Pierre et Jean au tombeau
Pendant ce temps-là, prévenus par Marie-Madeleine, Pierre et Jean (deux des Apôtres) se rendent au tombeau, suivis par Marie-Madeleine. Ils n’y voient pas d’ange mais pénètrent dans le tombeau vide, Pierre d’abord, Jean ensuite. A la vue des bandelettes à terre et du suaire roulé à part, Jean comprend que Jésus est ressuscité.
Tandis que Pierre et Jean sont au tombeau ou en reviennent, les autres femmes rapportent aux autres Apôtres ce qu’elles ont vu, en l’occurrence le tombeau vide et l’apparition d’un ange qui leur a communiqué des instructions, mais les Apôtres tiennent ces propos pour du radotage et demeurent sceptiques
Retour de Marie-Madeleine
Quant à Marie-Madeleine, qui est donc au tombeau pour la seconde fois ce matin-là, elle s’y attarde après le départ de Pierre et Jean. Ce supplice atroce, la mort de Jésus et maintenant son tombeau vide, l’agitation de ce matin, tout cela, c’en est trop, l’émotion la gagne et elle se met à sangloter. Ému par ses pleurs, Jésus s’approche d’elle par derrière si bien qu’elle ne le reconnaît pas et le tient pour le jardinier ; il lui adresse la parole, elle se retourne et oui, c’est bien lui, elle le reconnaît. C’est la toute première apparition de Jésus ressuscité, une scène connue comme « Noli me tangere », ne me touche pas, selon les paroles que Jésus prononce. Comme l’ange lors de la première visite, Jésus enjoint Marie-Madeleine de porter la nouvelle aux Apôtres, mais cette fois-ci sur la base d’un témoignage oculaire.
Les autres femmes quant à elles, qui s’étaient rendues auprès des Apôtres en un deuxième temps, sont en chemin, peut-être de retour chez elles, lorsque Jésus leur apparaît à elles aussi pour apaiser leur tourment et les renvoie une fois de plus vers les Apôtres. Ce sera la seconde apparition.
Alors que les femmes passent la journée à courir de droite à gauche, les Apôtres (moins Pierre et Jean) restent assis dans leur fauteuil et peinent à se laisser convaincre. A Bruxelles, on dirait d’eux qu’ils sont durs de comprenure.
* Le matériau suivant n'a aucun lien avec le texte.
(** * DrishtiAI: the staged agent flow of [src/components/DrishtiAI.tsx]

    The component keeps four pieces of React state ([messages],
    [inputValue], [isProcessing], [currentProcessLog]) and one
    asynchronous function, [simulateAgentFlow], that appends a user
    message and an agent placeholder and then reveals a scripted
    analysis field by field, with a timer between the steps.

    Embedding.
    - An [AgentResponse] is a JavaScript object that the code builds from
      literals and combines with object spread; it is a finite map from
      property names to values ([gmap string Value]).  A property that is
      absent (undefined) has no binding.
    - [simulateAgentFlow] is the list of the state-setter calls and
      timer waits it performs, in program order ([Effect]).  The calls
      between two waits run without interruption (JavaScript is
      single threaded); at a wait any other handler may run.
    - State set by a setter is visible to the next handler that runs:
      React's batching of the updates of one synchronous block is not
      modelled, and the updater functions passed to [setMessages] are
      applied in call order, as React does.
    - [Date.now()] and [new Date()] are inputs ([Clock]). Timer
      durations are recorded in the effects but the scheduler lets any
      pending continuation resume.
    - A string is the sequence of the UTF-8 bytes of the JavaScript
      string. *)

From stdpp Require Import gmap strings list pretty.

Open Scope Z_scope.
Open Scope string_scope.
Open Scope list_scope.

(** ** Types (lines 8-45) *)

Inductive Verdict := SAFE | CAUTION | AVOID.

Record UserProfile := {
  allergies : option (list string);
  conditions : option (list string);
  goals : option (list string)
}.

(** [string | null] *)
Inductive Nullable (A : Type) := Null | NotNull (a : A).
Arguments Null {A}.
Arguments NotNull {A} a.

Record ProductData := {
  product_name : option (Nullable string);
  company_name : option (Nullable string);
  IngredientList : list string;
  NutritionFacts : list (string * string);
  MarketingClaims : list string
}.

(** The values the properties of an [AgentResponse] take. *)
Inductive Value :=
| VNull
| VString (s : string)
| VBool (b : bool)
| VStrings (l : list string)
| VProfile (p : UserProfile)
| VProduct (p : ProductData)
| VVerdict (v : Verdict).

(** [interface AgentResponse]; [Partial<AgentResponse>] is the same type
    of objects. *)
Abbreviation AgentResponse := (gmap string Value).

Inductive Role := user | agent.

Record Message := {
  id : string;
  type : Role;
  content : string;
  agentResponse : option AgentResponse;
  timestamp : Z;
  isStreaming : option bool
}.

(** The [useState] cells of the component (lines 100-103). *)
Record State := {
  messages : list Message;
  inputValue : string;
  isProcessing : bool;
  currentProcessLog : string
}.

Definition initialState : State :=
  {| messages := []; inputValue := ""; isProcessing := false;
     currentProcessLog := "" |}.

(** ** JavaScript operators used by the component *)

(** [{ ...a, ...b }]: the properties of [b] win. *)
Definition spread (a b : AgentResponse) : AgentResponse := b ∪ a.

(** Truthiness of a string: non-empty. *)
Definition truthy (s : string) : bool := negb (String.eqb s "").

(** [a || b] on strings. *)
Definition orElse (a b : string) : string := if truthy a then a else b.

(** A string holds the UTF-8 bytes of the JavaScript string.
    [codePoints] decodes them; a byte that starts no well-formed sequence
    (overlong forms and surrogates included) decodes to U+FFFD. The
    encoding of a JavaScript string has no such byte, unless the string
    has an unpaired surrogate, which is not white space either. *)
Definition replacementCharacter : N := 65533%N.

Definition continuation (a : Ascii.ascii) : option N :=
  let b := Ascii.N_of_ascii a in
  if ((128 <=? b) && (b <? 192))%N then Some (b - 128)%N else None.

Fixpoint codePoints (s : string) : list N :=
  match s with
  | EmptyString => []
  | String a r =>
      let b := Ascii.N_of_ascii a in
      if (b <? 128)%N then b :: codePoints r
      else if (b <? 194)%N then replacementCharacter :: codePoints r
      else if (b <? 224)%N then
        match r with
        | String a1 r1 =>
            match continuation a1 with
            | Some c1 => ((b - 192) * 64 + c1)%N :: codePoints r1
            | None => replacementCharacter :: codePoints r
            end
        | EmptyString => replacementCharacter :: codePoints r
        end
      else if (b <? 240)%N then
        match r with
        | String a1 (String a2 r2) =>
            match continuation a1, continuation a2 with
            | Some c1, Some c2 =>
                let p := ((b - 224) * 4096 + c1 * 64 + c2)%N in
                if ((p <? 2048) || ((55296 <=? p) && (p <? 57344)))%N
                then replacementCharacter :: codePoints r
                else p :: codePoints r2
            | _, _ => replacementCharacter :: codePoints r
            end
        | _ => replacementCharacter :: codePoints r
        end
      else if (b <? 245)%N then
        match r with
        | String a1 (String a2 (String a3 r3)) =>
            match continuation a1, continuation a2, continuation a3 with
            | Some c1, Some c2, Some c3 =>
                let p := ((b - 240) * 262144 + c1 * 4096 + c2 * 64 + c3)%N in
                if ((p <? 65536) || (1114111 <? p))%N
                then replacementCharacter :: codePoints r
                else p :: codePoints r3
            | _, _, _ => replacementCharacter :: codePoints r
            end
        | _ => replacementCharacter :: codePoints r
        end
      else replacementCharacter :: codePoints r
  end.

Definition encodePoint (p : N) : string :=
  if (p <? 128)%N then String (Ascii.ascii_of_N p) ""
  else if (p <? 2048)%N then
    String (Ascii.ascii_of_N (192 + p / 64))
      (String (Ascii.ascii_of_N (128 + p mod 64)) "")
  else if (p <? 65536)%N then
    String (Ascii.ascii_of_N (224 + p / 4096))
      (String (Ascii.ascii_of_N (128 + (p / 64) mod 64))
         (String (Ascii.ascii_of_N (128 + p mod 64)) ""))
  else
    String (Ascii.ascii_of_N (240 + p / 262144))
      (String (Ascii.ascii_of_N (128 + (p / 4096) mod 64))
         (String (Ascii.ascii_of_N (128 + (p / 64) mod 64))
            (String (Ascii.ascii_of_N (128 + p mod 64)) ""))).

Definition ofCodePoints (l : list N) : string :=
  fold_right (λ p s, String.append (encodePoint p) s) "" l.

(** The white space and line terminator code points of ECMAScript:
    TAB, LF, VT, FF, CR, SPACE, NBSP, U+1680, U+2000 to U+200A, U+2028,
    U+2029, U+202F, U+205F, U+3000 and U+FEFF. *)
Definition isWhiteSpace (p : N) : bool :=
  match p with
  | 9 | 10 | 11 | 12 | 13 | 32 | 160 | 5760 | 8232 | 8233 | 8239 | 8287
  | 12288 | 65279 => true
  | _ => (8192 <=? p) && (p <=? 8202)
  end%N.

Fixpoint trimStartPoints (l : list N) : list N :=
  match l with
  | p :: l' => if isWhiteSpace p then trimStartPoints l' else l
  | [] => []
  end.

Definition trimEndPoints (l : list N) : list N := rev (trimStartPoints (rev l)).

(** [String.prototype.trim]. *)
Definition trim (s : string) : string :=
  ofCodePoints (trimEndPoints (trimStartPoints (codePoints s))).

(** A string of white space only (the empty string included). *)
Definition blank (s : string) : bool := forallb isWhiteSpace (codePoints s).

(** [Number.prototype.toString()] of an integer. *)
Definition toString (n : Z) : string := pretty n.

Definition ofNullable (v : option string) : Value :=
  match v with Some s => VString s | None => VNull end.

(** ** State setters *)

Definition setMessages (f : list Message → list Message) (s : State) : State :=
  {| messages := f (messages s); inputValue := inputValue s;
     isProcessing := isProcessing s; currentProcessLog := currentProcessLog s |}.

Definition setInputValue (v : string) (s : State) : State :=
  {| messages := messages s; inputValue := v;
     isProcessing := isProcessing s; currentProcessLog := currentProcessLog s |}.

Definition setIsProcessing (b : bool) (s : State) : State :=
  {| messages := messages s; inputValue := inputValue s;
     isProcessing := b; currentProcessLog := currentProcessLog s |}.

Definition setCurrentProcessLog (l : string) (s : State) : State :=
  {| messages := messages s; inputValue := inputValue s;
     isProcessing := isProcessing s; currentProcessLog := l |}.

(** [{ ...m, agentResponse: r }] *)
Definition withAgentResponse (m : Message) (r : AgentResponse) : Message :=
  {| id := id m; type := type m; content := content m;
     agentResponse := Some r; timestamp := timestamp m;
     isStreaming := isStreaming m |}.

(** [{ ...m, isStreaming: b }] *)
Definition withIsStreaming (m : Message) (b : bool) : Message :=
  {| id := id m; type := type m; content := content m;
     agentResponse := agentResponse m; timestamp := timestamp m;
     isStreaming := Some b |}.

(** The updater of [updateAgentMsg] (lines 157-163):
    [prev.map(m => m.id === agentMsgId
       ? { ...m, agentResponse: { ...m.agentResponse!, ...updates } } : m)].
    Spreading an undefined [agentResponse] contributes no property. *)
Definition updateAgentMsg (agentMsgId : string) (updates : AgentResponse)
    (prev : list Message) : list Message :=
  map (λ m, if String.eqb (id m) agentMsgId
            then withAgentResponse m (spread (default ∅ (agentResponse m)) updates)
            else m) prev.

(** The updater of line 215. *)
Definition stopStreaming (agentMsgId : string) (prev : list Message) : list Message :=
  map (λ m, if String.eqb (id m) agentMsgId then withIsStreaming m false else m) prev.

(** ** Effects of an asynchronous function *)

Inductive Effect :=
| SetIsProcessing (b : bool)
| SetInputValue (v : string)
| SetCurrentProcessLog (l : string)
| AppendMessage (m : Message)                 (* setMessages(prev => [...prev, m]) *)
| UpdateAgentMsg (agentMsgId : string) (updates : AgentResponse)
| StopStreaming (agentMsgId : string)
| Await (ms : Z)                              (* await new Promise(r => setTimeout(r, ms)) *)
| Throw (cause : string).                     (* a statement that raises *)

Definition applyEffect (e : Effect) (s : State) : State :=
  match e with
  | SetIsProcessing b => setIsProcessing b s
  | SetInputValue v => setInputValue v s
  | SetCurrentProcessLog l => setCurrentProcessLog l s
  | AppendMessage m => setMessages (λ prev, (prev ++ [m])%list) s
  | UpdateAgentMsg i u => setMessages (updateAgentMsg i u) s
  | StopStreaming i => setMessages (stopStreaming i) s
  | Await _ => s
  | Throw _ => s
  end.

(** The four clock readings of the synchronous prefix of the flow, in
    program order: [Date.now()] (line 133), [new Date()] (138),
    [Date.now()] (142), [new Date()] (153). *)
Record Clock := {
  userIdNow : Z;
  userStamp : Z;
  agentIdNow : Z;
  agentStamp : Z
}.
Ainsi s’achève le matin de Pâques.
Le Soir
Le soir même se déroule l’épisode connu comme celui des disciples d’Emmaüs, du nom d’un village situé à proximité de Jérusalem dont l’emplacement n’a jamais été identifié avec certitude. Jésus, qui pourtant était ressuscité à Jérusalem, apparaît à deux disciples (distincts du groupe des Apôtres) qu’il accompagne un bout de chemin; comme le soir tombe, ils s’arrêtent tous trois à l’auberge y prendre un repas. Bien qu’ils aient cheminé quelque temps avec Jésus, ils ne le reconnaissent qu’à la fraction du pain, avant qu’il ne disparaisse à leurs yeux. C’est la troisième apparition.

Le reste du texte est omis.